Problem to solve - Below are entries. Reproduce exactly the lines between the line holding "Definition toUpperCase (c" and the line holding "Definition text_truthy (t", inclusive, and only those.

[Collected data]
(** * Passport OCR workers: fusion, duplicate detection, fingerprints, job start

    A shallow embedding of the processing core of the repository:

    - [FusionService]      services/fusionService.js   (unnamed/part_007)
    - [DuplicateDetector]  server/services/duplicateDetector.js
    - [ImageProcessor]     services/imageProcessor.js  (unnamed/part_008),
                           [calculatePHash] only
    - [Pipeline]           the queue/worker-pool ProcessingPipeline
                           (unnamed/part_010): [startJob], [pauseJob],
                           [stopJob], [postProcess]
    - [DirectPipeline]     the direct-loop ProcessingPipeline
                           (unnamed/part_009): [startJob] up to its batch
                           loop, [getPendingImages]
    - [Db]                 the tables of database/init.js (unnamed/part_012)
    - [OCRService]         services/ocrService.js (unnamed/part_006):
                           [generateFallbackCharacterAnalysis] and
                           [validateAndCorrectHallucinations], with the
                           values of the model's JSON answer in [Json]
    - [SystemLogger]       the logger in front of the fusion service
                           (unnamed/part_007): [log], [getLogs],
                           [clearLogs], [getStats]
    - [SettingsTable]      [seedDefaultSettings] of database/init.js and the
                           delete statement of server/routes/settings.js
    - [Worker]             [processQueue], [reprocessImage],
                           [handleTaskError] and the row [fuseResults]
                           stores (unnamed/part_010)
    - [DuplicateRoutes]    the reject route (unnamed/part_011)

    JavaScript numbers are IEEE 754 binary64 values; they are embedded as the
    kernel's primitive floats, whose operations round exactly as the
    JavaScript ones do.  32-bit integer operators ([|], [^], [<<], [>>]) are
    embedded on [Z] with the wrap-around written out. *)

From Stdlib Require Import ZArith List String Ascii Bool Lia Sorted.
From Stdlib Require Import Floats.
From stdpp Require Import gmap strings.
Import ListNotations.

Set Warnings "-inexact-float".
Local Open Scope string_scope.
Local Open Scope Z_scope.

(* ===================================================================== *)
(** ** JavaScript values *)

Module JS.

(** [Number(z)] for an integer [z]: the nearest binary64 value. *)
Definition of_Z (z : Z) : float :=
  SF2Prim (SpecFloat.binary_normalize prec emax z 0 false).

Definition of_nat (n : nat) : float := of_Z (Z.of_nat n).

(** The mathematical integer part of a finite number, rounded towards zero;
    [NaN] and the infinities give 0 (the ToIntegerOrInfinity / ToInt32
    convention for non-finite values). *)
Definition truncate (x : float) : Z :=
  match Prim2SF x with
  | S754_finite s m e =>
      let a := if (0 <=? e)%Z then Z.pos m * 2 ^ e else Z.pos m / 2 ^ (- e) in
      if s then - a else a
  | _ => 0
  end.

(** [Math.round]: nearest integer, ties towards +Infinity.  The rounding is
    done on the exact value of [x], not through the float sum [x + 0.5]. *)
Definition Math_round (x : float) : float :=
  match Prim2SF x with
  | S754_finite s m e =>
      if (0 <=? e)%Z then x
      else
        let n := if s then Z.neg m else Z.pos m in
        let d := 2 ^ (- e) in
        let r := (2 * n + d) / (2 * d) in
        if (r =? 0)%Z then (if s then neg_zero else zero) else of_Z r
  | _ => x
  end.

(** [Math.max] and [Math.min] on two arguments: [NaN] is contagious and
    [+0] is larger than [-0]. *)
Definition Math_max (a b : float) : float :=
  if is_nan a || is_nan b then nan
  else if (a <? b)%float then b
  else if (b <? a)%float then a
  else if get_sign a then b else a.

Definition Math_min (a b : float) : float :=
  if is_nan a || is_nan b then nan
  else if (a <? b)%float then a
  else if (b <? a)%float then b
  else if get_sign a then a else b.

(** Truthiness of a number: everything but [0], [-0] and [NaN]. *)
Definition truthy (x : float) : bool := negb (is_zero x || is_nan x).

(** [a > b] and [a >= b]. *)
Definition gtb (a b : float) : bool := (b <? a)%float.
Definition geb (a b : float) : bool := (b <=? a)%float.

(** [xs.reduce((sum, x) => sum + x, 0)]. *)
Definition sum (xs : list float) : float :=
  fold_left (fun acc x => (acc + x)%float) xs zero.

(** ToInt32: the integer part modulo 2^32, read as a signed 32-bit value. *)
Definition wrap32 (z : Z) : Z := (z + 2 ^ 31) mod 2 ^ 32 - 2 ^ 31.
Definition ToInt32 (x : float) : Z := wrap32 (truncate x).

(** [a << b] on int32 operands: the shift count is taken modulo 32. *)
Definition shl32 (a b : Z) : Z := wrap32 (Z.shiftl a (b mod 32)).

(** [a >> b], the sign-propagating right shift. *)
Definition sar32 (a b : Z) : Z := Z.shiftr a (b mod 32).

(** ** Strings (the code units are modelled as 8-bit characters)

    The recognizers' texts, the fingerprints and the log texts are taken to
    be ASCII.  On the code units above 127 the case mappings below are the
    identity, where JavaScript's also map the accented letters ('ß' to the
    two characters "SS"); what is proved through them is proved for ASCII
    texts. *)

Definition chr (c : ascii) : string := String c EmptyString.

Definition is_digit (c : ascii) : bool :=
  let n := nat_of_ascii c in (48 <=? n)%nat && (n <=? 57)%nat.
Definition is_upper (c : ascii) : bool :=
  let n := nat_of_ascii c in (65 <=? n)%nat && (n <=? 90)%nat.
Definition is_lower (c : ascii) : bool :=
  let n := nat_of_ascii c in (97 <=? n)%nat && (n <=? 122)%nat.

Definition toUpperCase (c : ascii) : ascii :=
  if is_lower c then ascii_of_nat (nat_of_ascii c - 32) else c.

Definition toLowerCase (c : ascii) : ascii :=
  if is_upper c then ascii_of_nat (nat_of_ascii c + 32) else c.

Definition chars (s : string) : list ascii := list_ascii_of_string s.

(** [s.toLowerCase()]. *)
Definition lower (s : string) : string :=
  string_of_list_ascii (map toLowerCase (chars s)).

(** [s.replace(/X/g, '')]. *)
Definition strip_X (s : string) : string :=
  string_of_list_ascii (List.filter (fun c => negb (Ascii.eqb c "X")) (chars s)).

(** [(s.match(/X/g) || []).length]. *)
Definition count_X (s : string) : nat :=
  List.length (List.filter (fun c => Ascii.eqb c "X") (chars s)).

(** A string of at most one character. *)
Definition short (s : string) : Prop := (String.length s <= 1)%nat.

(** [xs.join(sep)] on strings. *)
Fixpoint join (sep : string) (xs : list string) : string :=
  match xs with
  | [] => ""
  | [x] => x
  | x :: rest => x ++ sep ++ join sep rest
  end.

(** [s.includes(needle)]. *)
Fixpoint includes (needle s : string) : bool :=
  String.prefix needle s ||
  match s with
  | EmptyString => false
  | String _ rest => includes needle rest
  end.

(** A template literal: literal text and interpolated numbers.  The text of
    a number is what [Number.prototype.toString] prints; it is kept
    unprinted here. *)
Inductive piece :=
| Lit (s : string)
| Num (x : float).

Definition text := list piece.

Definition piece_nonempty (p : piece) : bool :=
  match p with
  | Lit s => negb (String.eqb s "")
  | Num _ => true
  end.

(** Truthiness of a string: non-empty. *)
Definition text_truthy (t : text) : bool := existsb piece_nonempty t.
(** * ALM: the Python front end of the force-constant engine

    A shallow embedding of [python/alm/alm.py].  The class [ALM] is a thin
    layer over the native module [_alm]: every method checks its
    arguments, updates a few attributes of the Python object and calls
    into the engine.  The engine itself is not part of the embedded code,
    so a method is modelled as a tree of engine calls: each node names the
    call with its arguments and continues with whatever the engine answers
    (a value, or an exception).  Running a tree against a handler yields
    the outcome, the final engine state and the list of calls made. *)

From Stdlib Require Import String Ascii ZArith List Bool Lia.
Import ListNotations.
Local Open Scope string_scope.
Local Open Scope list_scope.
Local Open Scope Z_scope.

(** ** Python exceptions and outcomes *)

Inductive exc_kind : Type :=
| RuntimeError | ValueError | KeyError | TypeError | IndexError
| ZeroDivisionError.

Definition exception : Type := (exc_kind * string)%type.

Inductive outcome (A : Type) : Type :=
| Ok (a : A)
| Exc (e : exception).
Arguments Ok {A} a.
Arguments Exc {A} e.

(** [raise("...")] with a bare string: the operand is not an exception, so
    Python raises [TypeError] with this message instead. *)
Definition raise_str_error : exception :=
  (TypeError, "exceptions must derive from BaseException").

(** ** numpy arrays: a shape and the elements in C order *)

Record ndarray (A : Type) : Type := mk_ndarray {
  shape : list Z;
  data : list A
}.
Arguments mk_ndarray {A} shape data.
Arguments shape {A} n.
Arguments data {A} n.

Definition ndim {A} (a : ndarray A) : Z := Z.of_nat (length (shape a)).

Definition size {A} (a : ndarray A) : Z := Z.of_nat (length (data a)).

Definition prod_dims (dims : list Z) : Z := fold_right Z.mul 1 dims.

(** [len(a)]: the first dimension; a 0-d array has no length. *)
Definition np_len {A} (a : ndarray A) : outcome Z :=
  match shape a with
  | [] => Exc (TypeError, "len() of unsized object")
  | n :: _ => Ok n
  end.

Task result -
Definition toUpperCase (c : ascii) : ascii :=
  if is_lower c then ascii_of_nat (nat_of_ascii c - 32) else c.

Definition toLowerCase (c : ascii) : ascii :=
  if is_upper c then ascii_of_nat (nat_of_ascii c + 32) else c.

Definition chars (s : string) : list ascii := list_ascii_of_string s.

(** [s.toLowerCase()]. *)
Definition lower (s : string) : string :=
  string_of_list_ascii (map toLowerCase (chars s)).

(** [s.replace(/X/g, '')]. *)
Definition strip_X (s : string) : string :=
  string_of_list_ascii (List.filter (fun c => negb (Ascii.eqb c "X")) (chars s)).

(** [(s.match(/X/g) || []).length]. *)
Definition count_X (s : string) : nat :=
  List.length (List.filter (fun c => Ascii.eqb c "X") (chars s)).

(** A string of at most one character. *)
Definition short (s : string) : Prop := (String.length s <= 1)%nat.

(** [xs.join(sep)] on strings. *)
Fixpoint join (sep : string) (xs : list string) : string :=
  match xs with
  | [] => ""
  | [x] => x
  | x :: rest => x ++ sep ++ join sep rest
  end.

(** [s.includes(needle)]. *)
Fixpoint includes (needle s : string) : bool :=
  String.prefix needle s ||
  match s with
  | EmptyString => false
  | String _ rest => includes needle rest
  end.

(** A template literal: literal text and interpolated numbers.  The text of
    a number is what [Number.prototype.toString] prints; it is kept
    unprinted here. *)
Inductive piece :=
| Lit (s : string)
| Num (x : float).

Definition text := list piece.

Definition piece_nonempty (p : piece) : bool :=
  match p with
  | Lit s => negb (String.eqb s "")
  | Num _ => true
  end.

(** Truthiness of a string: non-empty. *)
Definition text_truthy (t : text) : bool := existsb piece_nonempty t.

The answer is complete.